YOUR OBJECTIVE: Please retype, character for character, the portion of the entries below that runs from the line containing "- unfold res_of_option" to the last line.

Stored data entries:
▬▬▬▬▬▬
Lemma get_finalized_Some ws sid reference rows m :
  Repository.get_finalized ws sid reference rows = Ok (Some m) ->
  exists r, r ∈ rows /\ Repository.matches_ref ws sid reference r = true /\ _manifest r = Ok m.
Proof.
  unfold Repository.get_finalized, Repository.optional. destruct (List.find _ rows) as [r|] eqn:Hf; [|done].
  intros (m' & Hm & [= <-])%bind_Ok. apply find_elem in Hf as [Hin Hs]. by exists r.
Qed.

(** ** What a requested manifest pins *)

Section load.
Variable write : writer.
Variable decode : string -> option RunManifestDocument.
Context {L : Type} `{LedgerReader L}.

(** A loaded history: a document whose canonical bytes are stored and hash to the
    requested digest, and the events the ledger returned. *)
Lemma load_Some ws sid manifest st (l : L) h :
  load write decode ws sid manifest st l = Ok (Some h) ->
  exists d body events,
    h = mkHistorical ws sid manifest events (rd_replay_steps d) (rd_marl_bundles d) /\
    new_historical h = Ok h /\ decode body = Some d /\ run_manifest_bytes write d = Ok body /\
    run_manifest_hash write d = Ok (mr_manifest_hash manifest) /\
    read_loop (S (lr_size l)) ws sid 1 l = Ok events.
Proof.
  unfold load. intros (record & Hr & H0)%bind_Ok. destruct record as [r|]; [|done].
  apply get_finalized_Some in Hr as (row & _ & Hm%matches_ref_spec & Hrow).
  destruct Hm as (_ & Hid & Hver & Hhash & Hst).
  destruct (manifest_of_row _ _ Hrow) as (Hid' & _ & _ & Hver' & Hhash' & _ & Hs & _).
  rewrite Hst in Hs. apply status_of_Ok in Hs.
  destruct (mf_manifest_ref r) as [o|]; [|done]. rewrite Hhash', Hhash in H0.
  apply bind_Ok in H0 as (body & _ & H0). apply bind_Ok in H0 as (d & Hd & H0).
  apply bind_Ok in H0 as (bytes & Hb & H0). apply bind_Ok in H0 as (hash & Hh & H0).
  apply guard_bind in H0 as [Hc H0]. apply orb_false_iff in Hc as [Hc1%negb_false_iff%String.eqb_eq Hc2%negb_false_iff%String.eqb_eq].
  apply bind_Ok in H0 as (events & He & H0). apply bind_Ok in H0 as (m & Hm & H0).
  apply bind_Ok in H0 as (hist & Hn & [= <-]).
  assert (Href : m = manifest).
  { unfold ref in Hm. rewrite Hhash', Hhash in Hm. destruct (mf_status r); [done|].
    unfold new_manifest_ref in Hm. apply construct_Ok in Hm as [_ ->]. rewrite Hid', Hver', Hid, Hver.
    by destruct manifest. }
  subst m. assert (Heq : hist = mkHistorical ws sid manifest events (rd_replay_steps d) (rd_marl_bundles d)).
  { revert Hn. unfold new_historical. by intros (u & _ & [= <-])%bind_Ok. }
  exists d, body, events. rewrite <- Heq in Hn. split_and!; try done.
  - unfold res_of_option in Hd. destruct (decode body); [by injection Hd as ->|done].
  - by rewrite Hb, Hc1.
  - by rewrite Hh, Hc2.
Qed.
▬▬▬▬▬▬
SOLUTION TO THIS EXERCISE:
  - unfold res_of_option in Hd. destruct (decode body); [by injection Hd as ->|done].
  - by rewrite Hb, Hc1.
  - by rewrite Hh, Hc2.
Qed.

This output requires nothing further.